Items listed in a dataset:
(* ===== verification/ActionSafety.v ===== *)
(** What the control room's approvals guarantee: the two-person rule, a ledger
    that replays to every intent's row, rows that never break the schema's checks,
    and one-time handles.  The invariant [Inv] of the tables is shown once per
    operation of ActionStore, ActionTokens and ActionAuthority, and carried to
    every reachable state. *)
From S2P Require Import Prelude PyStr PyVal PyTime PyJson Permissions ActionStore ActionTokens ActionAuthority.

Open Scope Z_scope.

#[local] Arguments afind : simpl never.

(** ** The ledger as a path of the state machine *)

(** [e] leads on from a state and version. *)
Definition legal (state : string) (version : Z) (e : Event) : bool :=
  (e_version e =? version + 1) && bool_decide (e_from e = state) &&
  if bool_decide (e_type e = "intent_created") then
    bool_decide (state = "none") && bool_decide (e_to e = "pending_approval") && bool_decide (e_result e = "created")
  else
    match afind (e_type e) _TRANSITIONS with
    | Some (allowed, next_state, result_code) =>
        mem state allowed && bool_decide (e_to e = next_state) && bool_decide (e_result e = result_code)
    | None => false
    end.

Fixpoint follows (state : string) (version : Z) (evs : list Event) : option (string * Z) :=
  match evs with
  | [] => Some (state, version)
  | e :: evs => if legal state version e then follows (e_to e) (e_version e) evs else None
  end.

Definition history (intent_id : string) (db : DB) : list Event :=
  List.filter (λ e, bool_decide (e_intent e = intent_id)) (events db).

(** The events only the checker of an intent takes part in. *)
Definition CHECKER_EVENTS : list string :=
  ["approval_claimed"; "approved"; "rejected"; "execution_reserved"; "completed"; "failed"].
Definition DECIDED : list string := ["approved"; "rejected"; "execution_reserved"; "completed"; "failed"].
Definition EXECUTED : list string := ["execution_reserved"; "completed"; "failed"].

(** ** The checks of the schema (infra/init/99zzb_control_room_action_authority.sql) *)

Definition INTENT_STATES : list string :=
  ["pending_approval"; "approved"; "rejected"; "stale"; "execution_reserved"; "completed"; "failed"].

Definition intent_row_ok (i : Intent) : bool :=
  bool_decide (i_template i = "create_followup_task") && mem (i_state i) INTENT_STATES && (1 <=? i_version i)
  && (i_created i <=? i_updated i)
  && match i_checker i with Some c => negb (c =? i_maker i) | None => true end
  && match i_executor i with Some e => bool_decide (i_checker i = Some e) | None => true end
  && (i_created i <? i_expires i) && (i_expires i <=? i_created i + seconds (24 * 60 * 60)).

Definition token_row_ok (t : Token) : bool :=
  (t_issued t <? t_expires t)
  && match afind (t_stage t) _STAGE_TTL with Some ttl => t_expires t <=? t_issued t + seconds ttl | None => false end
  && match t_status t, t_operation_digest t, t_result_state t, t_result_version t, t_consumed_at t, t_consumed_by t with
     | "active", None, None, None, None, None => true
     | "consumed", Some _, Some _, Some v, Some at_, Some _ => (1 <=? v) && (t_issued t <=? at_)
     | _, _, _, _, _, _ => false
     end.

(** ** The invariant *)

Record intent_ok (evs : list Event) (i : Intent) : Prop := {
  ok_replay : follows "none" 0 evs = Some (i_state i, i_version i);
  ok_actor e : e ∈ evs → e_type e ∈ CHECKER_EVENTS → i_checker i = Some (e_actor e);
  ok_scope e : e ∈ evs → e_tenant e = i_tenant i ∧ e_workspace e = i_workspace i;
  ok_decided : i_state i ∈ DECIDED → is_Some (i_checker i);
  ok_executed : i_state i ∈ EXECUTED → is_Some (i_executor i);
  ok_row : intent_row_ok i = true }.

Definition slot_key (t : Token) : string * string * string * string * Z :=
  (t_tenant t, t_workspace t, t_intent t, t_stage t, t_subject t).

Record tokens_ok (ts : list Token) : Prop := {
  ok_tokens t : t ∈ ts → token_row_ok t = true;
  ok_digests : NoDup (t_digest <$> ts);
  ok_ids : NoDup (t_id <$> ts);
  ok_slots : NoDup (slot_key <$> List.filter is_active ts) }.

Record Inv (db : DB) : Prop := {
  inv_intents id i : intents db !! id = Some i → i_id i = id ∧ intent_ok (history id db) i;
  inv_events e : e ∈ events db → is_Some (intents db !! e_intent e);
  inv_tokens : tokens_ok (tokens db) }.

Lemma follows_snoc state version evs s v e :
  follows state version evs = Some (s, v) → legal s v e = true →
  follows state version (evs ++ [e]) = Some (e_to e, e_version e).
Proof.
  revert state version. induction evs as [|d evs IH]; intros state version; simpl.
  - intros [= -> ->] ->. done.
  - destruct (legal state version d); [|done]. apply IH.
Qed.

(** The seven transitions. *)
Lemma transition_cases event allowed next_state result_code :
  afind event _TRANSITIONS = Some (allowed, next_state, result_code) →
  event ≠ "intent_created" ∧ next_state ∈ INTENT_STATES
  ∧ (event ∉ CHECKER_EVENTS → next_state = "stale")
  ∧ (next_state ∈ EXECUTED → event = "execution_reserved" ∨ ∀ s, s ∈ allowed → s ∈ EXECUTED).
Proof.
  intros Ht%afind_elem. unfold _TRANSITIONS in Ht. rewrite !elem_of_cons, elem_of_nil in Ht.
  destruct Ht as [Ht|[Ht|[Ht|[Ht|[Ht|[Ht|[Ht|[]]]]]]]]; injection Ht as -> -> -> ->;
    (split; [done|]; split; [set_solver|]; split; [intros He; first [done|destruct He; set_solver]|]);
    intros Hn; first [by left|right; set_solver|set_solver].
Qed.

Lemma history_snoc id db e rest :
  history id (with_events (events db ++ [e]) rest) =
  history id db ++ (if bool_decide (e_intent e = id) then [e] else []).
Proof. unfold history. simpl. rewrite List.filter_app. simpl. by case_bool_decide. Qed.

(** What an append to the ledger does. *)
Lemma append_ok intent actor event from to_ version result digest db db' :
  append_intent_event intent actor event from to_ version result digest db = Ok db' →
  ∃ e, db' = with_events (events db ++ [e]) db ∧ e_intent e = i_id intent ∧ e_actor e = actor
    ∧ e_type e = event ∧ e_from e = from ∧ e_to e = to_ ∧ e_version e = version ∧ e_result e = result
    ∧ e_tenant e = i_tenant intent ∧ e_workspace e = i_workspace intent.
Proof.
  unfold append_intent_event. intros Hr. step_in Hr.
  destruct (capture_authorization_snapshot _ _ _ _ _) as [snap|]; [|discriminate Hr].
  destruct (event_conflict _ _); [discriminate Hr|]. inv_res. eexists. split; [done|]. done.
Qed.
(** What a URL that gets a destination is. *)
Lemma destination_ok app_env url p d :
  _destination app_env url p = Ok (inr d) →
  ∃ u, urlsplit url = Ok u ∧ scheme u ∈ ["http"; "https"]
    ∧ (p_require_https_in_prod p = true → is_production_env app_env = true →
         scheme u = "https" ∨ host d ∈ _host_set (p_allow_http_hosts p))
    ∧ host d = lower (rstrip_char "." (hostname u)) ∧ host d ≠ "" ∧ host d ∉ _METADATA_HOSTS
    ∧ (is_local_name (host d) = true → p_allow_private p = true ∨ host d ∈ _host_set (p_allow_private_hosts p))
    ∧ allow_private d = p_allow_private p ∧ allowed_hosts d = _host_set (p_allow_private_hosts p)
    ∧ allowed_cidrs d = _cidr_list (p_allow_private_cidrs p).
Proof.
  unfold _destination. intros (u & Hu & Hr)%bind_ok. exists u. split; [done|].
  destruct (mem (scheme u) _) eqn:Es; [|discriminate Hr]. cbn [negb] in Hr. apply mem_true in Es.
  destruct (nonempty _) eqn:Eh in Hr; [|discriminate Hr]. cbn [negb] in Hr. apply nonempty_true in Eh.
  destruct (_ && _ && _ && _) eqn:Ehttps in Hr; [discriminate Hr|].
  destruct (_ || _) in Hr; [discriminate Hr|].
  destruct (mem _ _METADATA_HOSTS) eqn:Em in Hr; [discriminate Hr|]. apply mem_false in Em.
  destruct (_ && _ && _) eqn:El in Hr; [discriminate Hr|].
  destruct (port_or _ _) as [z|e]; [|destruct (exn_isa _ _) in Hr; discriminate Hr].
  injection Hr as <-. cbn [host allow_private allowed_hosts allowed_cidrs]. split_and!; try done.
  - intros H1 H2. rewrite H1, H2 in Ehttps. cbn [andb] in Ehttps. apply andb_false_iff in Ehttps as [H|H].
    + left. by apply negb_false_iff, bool_decide_eq_true in H.
    + right. by apply negb_false_iff, mem_true in H.
  - intros H1. rewrite H1 in El. cbn [andb] in El. apply andb_false_iff in El as [H|H]; apply negb_false_iff in H;
      [by left|right; by apply mem_true].
Qed.
Lemma exec_slot op db slot db' es :
  exec op db = (db', es) → slot_run (slot_of (db !! slot)) (events_of slot es) (slot_of (db' !! slot)).
Proof.
  unfold events_of.
  assert (Hother : ∀ slot' r, slot' ≠ slot → slot_run (slot_of (db !! slot)) [] (slot_of (<[slot' := r]> db !! slot))).
  { intros slot' r Hne. rewrite lookup_insert_ne by done. constructor. }
  assert (Hone : ∀ s e s', slot_step s e s' → slot_run s [e] s') by (intros; econstructor; [done|constructor]).
  destruct op as [c storage run tenant workspace cartridge dataset len|
                  c slot' tenant workspace token success result degraded reason|c slot' tenant workspace token len]; cbn [exec].
  - destruct (reserve_materialization _ _ _ _ _ _ _ _ _) as [[out db1]|e] eqn:Er; [|intros [= <- <-]; constructor].
    apply reserve_cases in Er. destruct out as [result|slot1 token]; intros [= <- <-]; cbn [List.filter fst].
    + destruct Er as (-> & r & Hr & Hd). case_bool_decide as Hs; [|constructor]. subst slot. rewrite Hr.
      apply Hone. rewrite (slot_of_durable _ _ Hd). constructor.
    + destruct Er as (-> & Ht & Hr & r' & -> & Hrun & Hf & _). case_bool_decide as Hs; [|by apply Hother]. subst slot.
      rewrite lookup_insert_eq, slot_of_running, Hf by done. apply Hone. constructor; [|done].
      intros k r0 E. destruct (db !! _) as [r|]; [|done]. destruct (Hr _ eq_refl) as (Hd & _).
      unfold slot_of in E. rewrite Hd in E. by destruct (bool_decide _).
  - destruct (finish_materialization _ _ _ _ _ _ _ _ _ _) as [db1|e] eqn:Ef; [|intros [= <- <-]; constructor].
    apply finish_cases in Ef as (r & status & error & extra & Hr & Hh & Hst & ->). intros [= <- <-].
    cbn [List.filter fst]. case_bool_decide as Hs; [|by apply Hother]. subst slot'.
    rewrite lookup_insert_eq, Hr, (held_leased _ _ _ Hh). apply Hone.
    destruct (_durable_result _) as [res|] eqn:Ed.
    + rewrite (slot_of_durable _ _ Ed). unfold held in Hh. apply andb_true_iff in Hh as [[_ <-%Z.eqb_eq]%andb_true_iff _].
      constructor.
    + unfold slot_of. rewrite Ed. apply finished_state_ends in Hst.
      unfold held in Hh. apply andb_true_iff in Hh as [[_ <-%Z.eqb_eq]%andb_true_iff _].
      rewrite bool_decide_eq_false_2; [constructor|]. cbn [r_status finished]. subst status. by repeat case_match.
  - destruct (heartbeat_materialization _ _ _ _ _ _ _) as [db1|e] eqn:Eb; [|intros [= <- <-]; constructor].
    apply heartbeat_cases in Eb as (r & Hr & Hh & ->). intros [= <- <-].
    cbn [List.filter fst]. case_bool_decide as Hs; [|by apply Hother]. subst slot'.
    rewrite lookup_insert_eq, Hr, (held_leased _ _ _ Hh). apply Hone.
    unfold held in Hh. apply andb_true_iff in Hh as [[Hrun%bool_decide_eq_true <-%Z.eqb_eq]%andb_true_iff _].
    rewrite slot_of_running by done. constructor.
Qed.
End Slots.

Section Properties.
Context `{PyRepr}.
Context (sha256_hex : string → string).
Context (uuid : string → option string).

Abbreviation exec := (exec sha256_hex uuid).
Abbreviation exec_all := (exec_all sha256_hex uuid).
Abbreviation reserve_materialization := (reserve_materialization sha256_hex uuid).
Abbreviation finish_materialization := (finish_materialization uuid).
Abbreviation heartbeat_materialization := (heartbeat_materialization uuid).
Abbreviation _slot_id := (_slot_id sha256_hex).

Lemma exec_all_slot ops db slot db' es :
  exec_all ops db = (db', es) → slot_run (slot_of (db !! slot)) (events_of slot es) (slot_of (db' !! slot)).
Proof.
  revert db db' es. induction ops as [|op ops IH]; intros db db' es; cbn [RefreshLease.exec_all].
  - intros [= <- <-]. constructor.
  - destruct (exec op db) as [db1 es1] eqn:E1. destruct (exec_all ops db1) as [db2 es2] eqn:E2. intros [= <- <-].
    rewrite events_of_app. eapply slot_run_app; [by eapply exec_slot|by eapply IH].
Qed.

Definition tokens_of (es : list event) : list Z := omap (λ e, match e with Granted k => Some k | _ => None end) es.
Definition results_of (es : list event) : list pydict :=
  omap (λ e, match e with Published _ r | Replayed r => Some r | _ => None end) es.

(** The tokens of a run of the specification count up from the last one. *)
Lemma slot_run_tokens s es s' :
  slot_run s es s' →
  tokens_of es = (λ i, last_token s + 1 + Z.of_nat i) <$> seq 0 (length (tokens_of es))
  ∧ last_token s' = last_token s + Z.of_nat (length (tokens_of es)).
Proof.
  induction 1 as [s|s e s1 es s2 Hstep _ [IH1 IH2]]; [simpl; split; [done|lia]|].
  destruct Hstep as [s k Hnd Hk|k|k|k r|k r]; cbn [tokens_of omap list_omap length last_token]; try by split.
  fold (tokens_of es). rewrite Hk in *. cbn [last_token] in *. split; [|rewrite IH2; lia].
  cbn [seq fmap list_fmap]. f_equal; [lia|]. rewrite <- fmap_S_seq, <- list_fmap_compose.
  etrans; [exact IH1|]. apply list_fmap_ext. intros i x _. simpl. lia.
Qed.

Lemma slot_run_done k r es s' : slot_run (Done k r) es s' → tokens_of es = [] ∧ Forall (.= r) (results_of es).
Proof.
  remember (Done k r) as s eqn:E. intros Hrun. revert E.
  induction Hrun as [s|s e s1 es s2 Hstep _ IH]; intros ->; [by split; [|constructor]|].
  inversion Hstep as [? ? Hnd| | | |]; subst; [by destruct (Hnd k r)|].
  destruct (IH eq_refl) as [H1 H2]. split; [done|by constructor].
Qed.

(** Once a result is published no token is granted and every result is that one. *)
Lemma slot_run_published s es1 k r es2 s' :
  slot_run s (es1 ++ Published k r :: es2) s' → tokens_of es2 = [] ∧ Forall (.= r) (results_of es2)
  ∧ k = last_token s + Z.of_nat (length (tokens_of es1)).
Proof.
  revert s. induction es1 as [|e es1 IH]; intros s Hrun; inversion Hrun as [|? ? s1 ? ? Hstep Hrest]; subst.
  - inversion Hstep; subst. destruct (slot_run_done _ _ _ _ Hrest) as [H1 H2]. simpl. split_and!; [done..|lia].
  - destruct (IH _ Hrest) as (H1 & H2 & H3). split_and!; [done..|]. subst k.
    inversion Hstep; subst; cbn [tokens_of omap list_omap length last_token]; try done. fold (tokens_of es1). lia.
Qed.
(* ===== verification/SignedContext.v ===== *)
(** Signed runtime contexts: Airflow signs the authority of a materialization or
    of a scheduled run (airflow/dags/runtime_security_context.py), the refinement
    service checks it against the request and consumes its nonce
    (refinement/app/runtime_security_context.py), and a cartridge's DAG admits the
    run it was scheduled for (airflow/dags/cartridge_run_admission.py).

    HMAC-SHA-256 and SHA-256 are parameters, with hexadecimal digests; the variables of a process
    are the items of its environment in order, and its clock is read in seconds.
    The replay ledger, [runtime_hmac_nonces]
    (infra/init/99zzl_runtime_hmac_nonces.sql and 99zzo_runtime_hmac_authority.sql),
    is a table by nonce with its constraints. *)
From S2P Require Import Prelude PyStr PyVal PyJson.

Open Scope Z_scope.

Abbreviation environment := (list (string * string)).

(** [hmac.compare_digest] of two texts: they must be ASCII. *)
Definition compare_digest (a b : string) : res bool :=
  if is_ascii a && is_ascii b then Ok (bool_decide (a = b)) else raise TypeError "".

Definition env_text (name : string) (environ : environment) : string := strip (default "" (afind name environ)).

(** The loop over the variables: the first transport key that is the signing key. *)
Fixpoint transport_clash (key : string) (environ : environment) : res (option string) :=
  match environ with
  | [] => Ok None
  | (name, value) :: environ =>
      if negb (bool_decide (name = "INTERNAL_API_KEY") || startswith "INTERNAL_API_KEY_" name)
      then transport_clash key environ
      else if negb (nonempty (strip value)) then transport_clash key environ
      else
        equal ← compare_digest key (strip value);
        if (equal : bool) then Ok (Some name) else transport_clash key environ
  end.

(** [re.fullmatch("[0-9a-f]{64}")]. *)
Definition _HEX_64 (s : string) : bool := Nat.eqb (slen s) 64 && sall is_lower_hex s.

(** ** The replay ledger *)

Record Nonce := mkNonce {
  n_tenant : string;
  n_workspace : string;
  n_run : string;
  n_audience : string;
  n_purpose : string;
  n_body_digest : string;
  n_signed_at : Z;
  n_expires_at : Z;
  n_dag : option string;
  n_cartridge : option string }.

#[export] Instance nonce_eq_dec : EqDecision Nonce.
Proof. solve_decision. Defined.

(** The tables: the tenants, the workspaces with their tenants, the nonces. *)
Record Ledger := mkLedger {
  l_tenants : gset string;
  l_workspaces : gmap string string;
  l_nonces : gmap string Nonce }.

Definition NONCE_AUDIENCES : list string := ["refinement"; "mcp-infra"; "airflow"].
Definition NONCE_PURPOSES : list string :=
  ["refinement.mcp.materialize"; "mcp.pipeline_run_save"; "mcp.scheduled_effect"; "dataset_refresh.admit"].

(** The constraints of a row with a tenant and a workspace. *)
Definition nonce_valid (db : Ledger) (jti : string) (n : Nonce) : bool :=
  _HEX_64 jti && bool_decide (n_tenant n ∈ l_tenants db) && bool_decide (is_Some (l_workspaces db !! n_workspace n))
  && Nat.leb 1 (slen (n_run n)) && Nat.leb (slen (n_run n)) 250 && mem (n_audience n) NONCE_AUDIENCES
  && mem (n_purpose n) NONCE_PURPOSES && _HEX_64 (n_body_digest n) && (n_signed_at n <? n_expires_at n).

Definition insert_nonce (jti : string) (n : Nonce) (db : Ledger) : res Ledger :=
  if negb (nonce_valid db jti n) then raise DataError ""
  else if bool_decide (is_Some (l_nonces db !! jti)) then raise UniqueViolationError ""
  else Ok (mkLedger (l_tenants db) (l_workspaces db) (<[jti := n]> (l_nonces db))).
(** The authority the scheduler signs for a run admits that run, under the
    scope it was signed for, and refuses every other one. *)
Theorem scheduled_run_admitted environ environ' key cartridge tenant workspace dag dag_run issuer at_ context values now wall d :
  Airflow.build_scheduled_run_context hmac_sha256 environ cartridge tenant workspace dag dag_run issuer at_ = Ok context →
  Airflow._signing_key environ = Ok key → Airflow._signing_key environ' = Ok key →
  now - Airflow._TTL_SECONDS <= at_ <= now + Airflow._FUTURE_SKEW_SECONDS →
  _CARTRIDGE_RE (strip cartridge) = true →
  _UUID_RE (lower (strip tenant)) = true → _UUID_RE (lower (strip workspace)) = true →
  get "security_context" values = PDict context →
  lower (field "tenant_id" values) ∈ [""; lower (strip tenant)] →
  lower (field "workspace_id" values) ∈ [""; lower (strip workspace)] →
  admit_run environ' (PDict values) (PStr cartridge) d (Some now) wall =
    if bool_decide ((str_or_empty (dr_dag_id d), str_or_empty (dr_run_id d)) = (strip dag, strip dag_run))
    then Ok (mkAdmitted (strip cartridge) (lower (strip tenant)) (lower (strip workspace))
               (_principal (PStr ("airflow:" +:+ strip issuer)) "airflow") "airflow")
    else refused "run authority is bound to another run".
Proof.
  intros Hbuilt Hkey Hkey' Hwin Hcart Hut Huw Hsc Hvt Hvw.
  apply scheduled_context in Hbuilt as ([Hd Hr] & Hat & Hver & (key' & Hkey2 & Hsigned) & Htrust & Hstr & Hlist).
  rewrite Hkey in Hkey2. injection Hkey2 as <-. cbn [fmap list_fmap] in Hstr, Hlist.
  injection Hstr as Es Ea Ep Eu Et Ew Ed Er. injection Hlist as Eperm Ec.
  unfold RunAdmission.admit_run, _cartridge. rewrite str_or_empty_str, Hcart. cbn [mbind res_bind].
  change (default [] (as_dict (PDict values))) with values. cbv zeta. rewrite Hsc, Htrust, Es, Ea, Ep.
  pass (done). pass (vm_compute; reflexivity). pass (vm_compute; reflexivity).
  rewrite (verify_accepts _ Hhmac _ _ _ at_ now Hkey' Hsigned Hver Hat Hwin). cbn [mbind res_bind].
  unfold _scope. rewrite Et, Ew, !str_or_empty_str, !strip_idem, Hut, Huw. cbn [negb orb mbind res_bind].
  assert (Hmatch : ∀ s t, s ∈ [""; t] → negb (nonempty s) || bool_decide (s = t) = true).
  { intros s t. rewrite !elem_of_cons, elem_of_nil. intros [->|[->|[]]]; [done|]. by rewrite (bool_decide_eq_true_2 (t = t)), orb_true_r. }
  pass (by apply Hmatch). pass (by apply Hmatch). rewrite Ec, Eperm.
  change (text_items strip (strs [strip cartridge])) with (@Ok (list string) [strip (strip cartridge)]).
  change (text_items id (strs ["pipelines.run"])) with (@Ok (list string) ["pipelines.run"]). cbn [mbind res_bind].
  pass (apply orb_true_iff; right; apply mem_true; rewrite strip_idem; by apply list_elem_of_singleton).
  pass (vm_compute; reflexivity). rewrite (get_has_key _ _ _ Ed). cbn [negb orb]. rewrite Ed, Er, !str_or_empty_str, Eu.
  replace (forallb nonempty [strip dag; strip dag_run]) with true
    by (symmetry; cbn [forallb]; by rewrite (proj2 (nonempty_true _) Hd), (proj2 (nonempty_true _) Hr)).
  cbn [andb]. destruct (decide ((str_or_empty (dr_dag_id d), str_or_empty (dr_run_id d)) = (strip dag, strip dag_run))) as [E|E].
  - injection E as E1 E2. rewrite E1, E2. by rewrite !bool_decide_eq_true_2.
  - rewrite !bool_decide_eq_false_2; [done|done|]. intros [= E1 E2]. by rewrite E1, E2 in E.
Qed.
End Properties.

What you need to do: Identify each line in the records above containing the word "option"; copy those lines.

Answer to this task:
Fixpoint follows (state : string) (version : Z) (evs : list Event) : option (string * Z) :=
Context (uuid : string → option string).
Fixpoint transport_clash (key : string) (environ : environment) : res (option string) :=
  n_dag : option string;
  n_cartridge : option string }.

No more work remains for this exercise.